Secret of Dodgy Appointment Revealed

The wiretap evidence collected in these months also shed light on how Toriello, an Italian lacking any political experience, and with fake degrees and legal troubles, could have been installed as senior diplomat for a country he had never even visited.

Lauritano, it seems, was a key player in this charade. Toriello gets a monthly fee of €5,000, and, in return, the former Franciscan Friar hires Lauritano as his coordinator.

Speaking with Cristian Neri, the drug broker, on 16 December 2016, Toriello said that he is in "a project" with Lauritano, and that the two of them play their roles. “Do you know why I have a diplomatic rank?” Toriello says. “I tell you the truth. [Lauritano] had to hold it, but he let me hold it."

It is during one of these routine drug runs from the Netherlands that Lauritano is grabbed by the police and arrested. He has been in jail since.

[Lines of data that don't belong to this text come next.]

(** One iteration of the outer loop, on the element [x]. *)
Definition Encode_step (st : state A) (x : Z) : state A :=
  let '(tmp, shift, s) := st in
  let tmp := to_uint16 (Z.shiftl tmp CharBits) in
  let shift := shift + CharBits in
  let tmp := to_uint16 (Z.land tmp 0xff00) in
  let tmp := to_uint16 (Z.lor tmp (Z.land 0x00ff x)) in
  let '(shift, s) := push_digits tmp shift s in
  (tmp, shift, s).

Definition Encode_loop (bytes : list Z) : state A :=
  fold_left Encode_step bytes (0, - DigitBits, []).

(** From [std::string str;] to the last [push_back]. *)
Definition Encode_str (bytes : list Z) : list A :=
  let '(tmp, shift, s) := Encode_loop bytes in
  let tmp := to_uint16 (Z.shiftl tmp (abs shift)) in
  s ++ [emit (to_schar (Z.land tmp Mask))].

End Emit.

(** [Encode(first, last)] on the sequence [first .. last). *)
Definition Encode (bytes : list Z) : exception + Base32Code :=
  match bytes with
  | [] => make (str EmptyString)
  | _ => make (Encode_str Digit bytes)
  end.

(** The values [Encode] passes to [Digit], in order. *)
Definition Digit_args (bytes : list Z) : list Z :=
  match bytes with
  | [] => []
  | _ => Encode_str (fun value => value) bytes
  end.

(** *** Decode *)

(** One iteration of the loop of [Decode], on the digit [c]; the output
    iterator writes [uint8_t]. *)
Definition Decode_step (st : state Z) (c : ascii) : state Z :=
  let '(tmp, shift, out) := st in
  let tmp := to_uint16 (Z.shiftl tmp DigitBits) in
  let shift := shift + DigitBits in
  let tmp := to_uint16 (Z.land tmp (Z.lnot Mask)) in
  let tmp := to_uint16 (Z.lor tmp (Z.land Mask (Value c))) in
  if CharBits <=? shift
  then
    let shift := shift - CharBits in
    (tmp, shift, out ++ [to_uint8 (Z.shiftr tmp shift)])
  else (tmp, shift, out).

Definition Decode_loop (c : Base32Code) : state Z :=
  fold_left Decode_step (str_ c) (0, 0, []).

(** [Decode(out)]: the bytes written through [out], in order. *)
Definition Decode (c : Base32Code) : list Z :=
  let '(tmp, shift, out) := Decode_loop c in
  if 0 <? shift
  then
    let tmp := to_uint16 (Z.shiftl tmp (CharBits - shift)) in
    out ++ [to_uint8 tmp]
  else out.

(** [DecodedSize(size_t digits)]: the product and the sum are computed in
    [int], the result is converted back to [size_t]. *)
Definition DecodedSize (digits : Z) : Z :=
  let dv := div (to_int (to_int digits * DigitBits)) CharBits in
  let size := to_int (fst dv + (if snd dv =? 0 then 0 else 1)) in
  to_size_t size.

(** The class invariant: every character of [str_] is a canonical digit. *)
Definition wf (c : Base32Code) : Prop :=
  Forall (fun ch => In ch Digits) (str_ c).

End Base32.

(** ** Big-endian positional notation

    Both directions of the codec write one number in another base: [Encode]
    reads the bytes as a number in base 256 and writes it in base 32,
    [Decode] reads base 32 and writes base 256. *)

Module Radix.

Section Base.

Variable B : Z.
Hypothesis B_gt_1 : 1 < B.

(** The number a list of digits denotes, most significant digit first. *)
Definition value_be (ds : list Z) : Z :=
  fold_left (fun acc d => acc * B + d) ds 0.

(** The [k] least significant digits of [W], most significant first. *)
Fixpoint digits_be (k : nat) (W : Z) : list Z :=
  match k with
  | O => []
  | S k' => digits_be k' (W / B) ++ [W mod B]
  end.

Definition in_base (d : Z) : Prop := 0 <= d < B.

Lemma value_be_snoc ds d : value_be (ds ++ [d]) = value_be ds * B + d.
Proof. unfold value_be. now rewrite fold_left_app. Qed.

Toriello’s activities over the next few months are unknown. Police say that he continued traveling on diplomatic missions for São Tomé and Príncipe, but there is no evidence of this. The shameless self-promoter remains quiet. It is believed he is staying with his family in London.

At the beginning of July, Toriello takes a flight from the UK to Italy to visit his parents in Mercato San Severino. The move surprised the police, who told us that with Lauritano in jail and talking to the cops, they assumed Toriello would not enter Italy and risk his freedom.

When the ‘Operation Santa Lucia’ raids are carried out across Europe on 5 July, Toriello is among those arrested, grabbed at his parents’ home. Among his possessions they find his identification card for the UN headquarters in New York, a symbol of Toriello’s four years at the table of the hub of global diplomacy.

One big question remains unanswered: was he invited by a president, the mob, or both?